Oxygen consumption (VO₂) is a core element of hemodynamic physiology and the metabolic counterpart to oxygen delivery. Modern anesthesia machines enable real-time intraoperative VO₂ estimation, yet its relationship with preoperative metabolic capacity, as characterized by cardiopulmonary exercise testing (CPET), has not been directly examined.

Methods

This study analyzed preoperative CPET and intraoperative data from adult patients ≥ 20 undergoing lung resection under general anesthesia. Intraoperative VO₂ was estimated from minute ventilation and inspired and end-tidal oxygen fractions. Preoperative and intraoperative VO₂ were summarized, and associations between baseline VO₂ and intraoperative suppression were assessed.

Results

Data from 32 patients were analyzed.
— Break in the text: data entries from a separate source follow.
(** C39: What asset::to_string writes, asset::from_string reads back: amount,
    sign, precision and symbol, for every valid asset whose symbol has a
    name. *)
Theorem asset_roundtrip a : is_uint 64 (sym a) -> is_valid a = true -> name (sym a) <> [] ->
  exists s, to_string a = Ok s /\ from_string s = Ok a.
Proof.
  intros Hv Hok Hne. eexists. split; [by apply to_string_ok|].
  destruct (parse_amount a Hv Hok) as (Hdot & i & f & Hparts & Hb & Htotal).
  pose proof Hok as [Ha Hs]%andb_true_iff. destruct (valid_symbol (sym a) Hv Hs) as (Hd & Hup & _).
  destruct (precision_ok (sym a) Hv Hs) as [Hp Hp18]. destruct (amount_text_chars a) as [Hhead Hspace]; [done|done|].
  unfold from_string. rewrite trim_id; [|intros c; apply Hhead|].
  2:{ intros c. change (" "%char :: name (sym a)) with ([" "%char] ++ name (sym a)). rewrite (assoc_L (++)). by apply upper_last. }
  rewrite find_app, take_app_length, drop_after by exact Hspace. rewrite (trim_id (name (sym a))); [| |intros c; by apply (upper_last [])].
  2:{ intros c Hc. apply upper_not_space. rewrite Forall_forall in Hup. apply Hup. by apply head_Some_elem_of. }
  assert (forall (d : option nat) (e : exn) (k : res asset),
    match d with Some d => decimals (sym a) <> 0 /\ Z.of_nat (length (amount_text a)) - Z.of_nat d - 1 = decimals (sym a)
               | None => True end ->
    res_bind (eos_assert match d with Some d => negb (Z.of_nat d =? Z.of_nat (length (amount_text a)) - 1) | None => true end e)
      (fun _ => k) = k) as Hcheck.
  { intros [d|] e k; [|done]. intros [? ?]. destruct (Z.eqb_spec (Z.of_nat d) (Z.of_nat (length (amount_text a)) - 1)); [lia|done]. }
  rewrite Hcheck by (destruct (find "." (amount_text a)); [exact Hdot|done]).
  assert (match find "." (amount_text a) with
          | Some d => decimal (Z.of_nat (length (amount_text a)) - Z.of_nat d - 1) | None => ["0"%char] end
          = decimal (decimals (sym a))) as ->.
  { destruct (find "." (amount_text a)); [by destruct Hdot as [_ ->]|]. rewrite Hdot. by vm_compute. }
  change (decimal (decimals (sym a)) ++ [","%char] ++ name (sym a)) with (symbol_to_string (sym a)).
  rewrite symbol_from_string_ok by done. cbn [res_bind]. rewrite Hparts. cbn [res_bind fst snd]. rewrite Hp. cbn [res_bind].
  assert (2 ^ 63 = 2 * 2 ^ 62) as H63 by reflexivity. assert (10 ^ 18 < 2 ^ 62) as H18 by reflexivity.
  assert (0 < 10 ^ decimals (sym a)) as H0 by (apply Z.pow_pos_nonneg; lia).
  rewrite i64_small by (unfold is_int64; lia). rewrite safe_mul_exact by (unfold is_int64; lia). cbn [res_bind].
  unfold is_amount_within_range, max_amount in Ha. apply andb_true_iff in Ha as [Ha1 Ha2]. apply Z.leb_le in Ha1, Ha2.
  rewrite safe_add_exact by (unfold is_int64; lia). cbn [res_bind]. rewrite Htotal. unfold new_asset.
  unfold is_valid in Hok. apply andb_true_iff in Hok as [-> ->]. by destruct a.
Qed.

(** ** Bounds *)

Lemma from_string_valid s a : from_string s = Ok a -> is_valid a = true.
Proof.
  unfold from_string. intros H. destruct (find " " (trim s)); [|done]. inv_res. unfold new_asset in *. inv_res.
  unfold is_valid. cbn. by apply andb_true_iff.
Qed.

(** What an operation that builds its result with the constructor gives. *)
Definition bounded (same : bool) (z s : Z) : res asset :=
  if same && is_amount_within_range z then Ok (mk_asset z s) else Throw asset_type_exception.

Lemma bounded_new_asset z s : is_int64 z -> valid s = true -> (let! r := int64_result z in new_asset r s) = bounded true z s.
Proof.
  intros Hz Hs. unfold int64_result, new_asset, bounded. rewrite bool_decide_true by done. cbn. rewrite Hs.
  by destruct (is_amount_within_range z).
Qed.

Lemma valid_amount a : is_valid a = true -> - 2 ^ 62 < amount a < 2 ^ 62 /\ valid (sym a) = true.
Proof. intros [[H1 H2]%andb_true_iff Hs]%andb_true_iff. apply Z.leb_le in H1, H2. unfold max_amount in *. split; [lia|done]. Qed.

(** C40: Sums, differences and negations of valid assets never overflow: the
    result is exact and again below 2^62 in magnitude, and the operation throws
    exactly when the symbols differ or the exact result is out of that range;
    what from_string reads is in range too. *)
Theorem asset_arithmetic_exact a b : is_valid a = true -> is_valid b = true ->
  plus a b = bounded (sym a =? sym b) (amount a + amount b) (sym a)
  /\ minus a b = bounded (sym a =? sym b) (amount a - amount b) (sym a)
  /\ negate a = Ok (mk_asset (- amount a) (sym a))
  /\ (forall r, plus a b = Ok r \/ minus a b = Ok r \/ negate a = Ok r \/ (exists s, from_string s = Ok r) -> is_valid r = true).
Proof.
  intros Ha Hb. destruct (valid_amount a Ha) as [Ra Sa]. destruct (valid_amount b Hb) as [Rb _].
  assert (2 ^ 63 = 2 * 2 ^ 62) as H63 by reflexivity.
  assert (plus a b = bounded (sym a =? sym b) (amount a + amount b) (sym a)) as E1.
  { unfold plus. destruct (sym a =? sym b); [|done]. cbn [eos_assert res_bind]. apply bounded_new_asset; [unfold is_int64; lia|exact Sa]. }
  assert (minus a b = bounded (sym a =? sym b) (amount a - amount b) (sym a)) as E2.
  { unfold minus. destruct (sym a =? sym b); [|done]. cbn [eos_assert res_bind]. apply bounded_new_asset; [unfold is_int64; lia|exact Sa]. }
  assert (negate a = Ok (mk_asset (- amount a) (sym a))) as E3.
  { unfold negate. rewrite bounded_new_asset by (exact Sa || (unfold is_int64; lia)). unfold bounded, is_amount_within_range, max_amount.
    cbn [andb]. destruct (Z.leb_spec (- (2 ^ 62 - 1)) (- amount a)), (Z.leb_spec (- amount a) (2 ^ 62 - 1)); try lia. reflexivity. }
  split_and!; [exact E1|exact E2|exact E3|]. intros r Hr.
  assert (forall c z, bounded c z (sym a) = Ok r -> is_valid r = true) as Hbd.
  { unfold bounded. intros c z. destruct (is_amount_within_range z) eqn:Ez; rewrite ?andb_false_r, ?andb_true_r; [|discriminate].
    destruct c; [|discriminate]. intros [= <-]. unfold is_valid. cbn. by rewrite Ez, Sa. }
  rewrite E1, E2 in Hr. destruct Hr as [Hr|[Hr|[Hr|[s Hr]]]]; [by eapply Hbd|by eapply Hbd| |by eapply from_string_valid].
  apply (Hbd true (- amount a)). rewrite <- Hr. unfold negate. symmetry. apply bounded_new_asset; [unfold is_int64; lia|exact Sa].
Qed.
End Parsing.

(** ** A reference for the functions of fc *)

#[export] Instance is_space_dec c : Decision (is_space c).
Proof. unfold is_space. apply _. Defined.
#[export] Instance is_digit_dec c : Decision (is_digit c).
Proof. unfold is_digit. apply _. Defined.

Fixpoint strip (s : text) : text := match s with [] => [] | c :: s' => if decide (is_space c) then strip s' else s end.

Definition in_range (z : Z) (e : exn) : res Z := if bool_decide (is_int64 z) then Ok z else Throw e.
Definition digits_value (l : text) : res Z :=
  if bool_decide (l <> [] /\ Forall is_digit l) then Ok (value_of l) else Throw parse_error_exception.
Definition parse_int64 (s : text) : res Z :=
  match s with
  | "-"%char :: l => let! v := digits_value l in in_range (- v) parse_error_exception
  | _ => let! v := digits_value s in in_range v parse_error_exception
  end.

Lemma in_range_ok z e v : in_range z e = Ok v -> v = z /\ is_int64 v.
Proof. unfold in_range. case_bool_decide; [|done]. by intros [= <-]. Qed.
Lemma in_range_exact z e : is_int64 z -> in_range z e = Ok z.
Proof. intros H. unfold in_range. by rewrite bool_decide_true. Qed.
(* ===== verification/PushTransaction.v ===== *)
(** Transactions in the pending block: push_transaction,
    push_scheduled_transaction, apply_onerror, the receipts, and the loop of
    apply_block over the transactions of a block (controller.cpp).

    A transaction runs over the database ([begin_transaction]) with its
    transaction_context (TransactionContext.v) and its actions
    (ActionExecution.v).  A chainbase session is the database as it was when the
    session started: squashing keeps the changes, undoing, or leaving the scope,
    brings the old database back.  The clock is an argument; signals are not
    modelled. *)

From Stdlib Require Import ZArith Lia.
From stdpp Require Import base gmap strings numbers sorting list.
From S2P Require Import Prelude Chainbase Name Merkle Authority AuthorityChecker ResourceLimits BlockTimestamp BlockHeader AuthorizationManager IteratorCache ContractTables ContractTheorems EosioContract ChainConfig AccessLists Transaction TransactionContext FeatureActivation ActionExecution.

#[local] Open Scope Z_scope.
#[local] Open Scope chain_scope.
Import Authorization.
#[local] Existing Instance Features.block_status_eq_dec.

Definition onerror_name : Z := Eval vm_compute in N_ "onerror".

(** ** Failures *)

Definition failure_is_subjective (e : exn) : bool :=
  match e with
  | subjective_block_production_exception | block_net_usage_exceeded | greylist_net_usage_exceeded
  | block_cpu_usage_exceeded | greylist_cpu_usage_exceeded | deadline_exception | leeway_deadline_exception
  | actor_whitelist_exception | actor_blacklist_exception | contract_whitelist_exception | contract_blacklist_exception
  | action_blacklist_exception | key_blacklist_exception => true
  | _ => false
  end.

Definition scheduled_failure_is_subjective (e : exn) : bool :=
  bool_decide (e = tx_cpu_usage_exceeded) || failure_is_subjective e.

(** The exceptions that make the whole block invalid. *)
Definition is_bad_block (e : exn) : bool :=
  match e with
  | disallowed_transaction_extensions_bad_block_exception | protocol_feature_bad_block_exception => true
  | _ => false
  end.

(** ** Receipts *)

Inductive receipt_status := Executed | SoftFail | HardFail | Delayed | Expired.

#[export] Instance receipt_status_eq_dec : EqDecision receipt_status.
Proof. solve_decision. Defined.

Record receipt_header := mk_receipt_header { status : receipt_status; cpu_usage_us : Z; net_usage_words : Z }.

#[export] Instance receipt_header_eq_dec : EqDecision receipt_header.
Proof. solve_decision. Defined.

(** The readings of the clock in one transaction: when it starts, at the
    checktime of init (with the flag of the timer), at finalize, and when a
    failure is billed. *)
Record clock := mk_clock { now_start : Z; timer_expired : bool; now_init : Z; now_final : Z; now_failed : Z }.

Definition time_point_maximum : Z := INT64_MAX.

Scheme All for option.

Section Push.
Context {K : Type} `{EqDecision K} {key_ops : KeyOps K} {hashing : CodeHash} {trim : Name.BoostTrim} {SF : SoftFloat}.
Context {multiset : FlatMultiset K} {decoding : ActionData K} {fc : Fc} {format : TransactionFormat}.
Context {TT TR TL TU : Type} `{HTT : !Table Z table_id_object TT} `{HTR : !Table Z row TR}.
Context `{HTL : !Table (bool * Z) Manager.resource_limits_object TL}
        `{HTU : !Table Z Manager.resource_usage_object TU}.
Context {TP TPU TLK TG TA TM TC TRC TX TB : Type} {permission_index : Table Z (permission_object K) TP}
  {permission_usage_index : Table Z Z TPU} {permission_link_index : Table (Z * Z * Z) Z TLK}
  {generated_transaction_index : Table Z generated_transaction_object TG}
  {account_index : Table Z account_object TA} {account_metadata_index : Table Z account_metadata_object TM}
  {code_index : Table (Z * Z * Z) code_object TC} {account_ram_correction_index : Table Z Z TRC}
  {transaction_index : Table Z Z TX} {block_summary_index : Table Z digest_type TB}.

Abbreviation native := (@native_context TT TR TL TU TP TPU TLK TG TA TM TC).
Abbreviation exec_state := (@ActionExecution.exec_state TT TR TL TU TP TPU TLK TG TA TM TC TRC).
Abbreviation program := (@ActionExecution.program SF TT TR TL TU TP TPU TLK TG TA TM TC TRC).
Abbreviation trx_state := (@TransactionContext.trx_state TL TU TP TPU TLK TG TA TX TB).
Abbreviation limits := (@Manager.database TL TU).

(** ** The database, and a transaction over it *)

(** The context of [tables] is idle: no action is executed. *)
Record chain_database := mk_chain_database {
  tables : native;
  ram_corrections : TRC;
  action_sequence : Z;
  transactions : TX;
  block_summaries : TB
}.

Record run_state := mk_run { run_exec : exec_state; run_recorded : TX; run_summaries : TB }.

Definition set_run_exec (x : exec_state) (r : run_state) : run_state := mk_run x (run_recorded r) (run_summaries r).
Definition in_exec {A} (m : exec exec_state A) : exec run_state A := zoom run_exec set_run_exec m.

Definition view_trx (r : run_state) : trx_state :=
  let n := chain_db (run_exec r) in
  mk_trx_state (trx_context (run_exec r)) (validate_ram_usage (context n)) (resource_limits (context n)) (auth n)
    (accounts_table n) (run_recorded r) (run_summaries r).
Definition update_trx (t : trx_state) (r : run_state) : run_state :=
  let e := run_exec r in
  let n := chain_db e in
  let c := context n in
  mk_run (set_trx_context (trx t)
            (set_chain_db (mk_native (set_ram (account_ram_deltas c) (limits_db t) (ram_accounts t) c) (auth_of t) (accounts_of t)
                             (metadata_table n) (codes n)) e))
    (recorded t) (summaries t).
Definition in_trx {A} (m : exec trx_state A) : exec run_state A := zoom view_trx update_trx m.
Preoperative VO₂ at rest, anaerobic threshold, and peak exercise were 1.6 ± 0.4, 5.1 ± 1.9, and 6.1 ± 1.7 metabolic equivalents (METs), respectively. The reduction from resting to intraoperative VO₂ (–29.0 ± 19.4%) showed a strong correlation with resting VO₂ (r = 0.770, p < 0.001). Consequently, regardless of preoperative resting VO₂, intraoperative VO₂ converged to a relatively narrow range, averaging 1.1 ± 0.2 METs.

Conclusions

In patients undergoing lung resection, intraoperative VO₂ converged to approximately 1 MET under general anesthesia, largely independent of preoperative resting metabolism. The clinical implications of this observation remain unclear and warrant investigation in larger prospective studies incorporating concurrent measurements of oxygen delivery and clinical outcomes.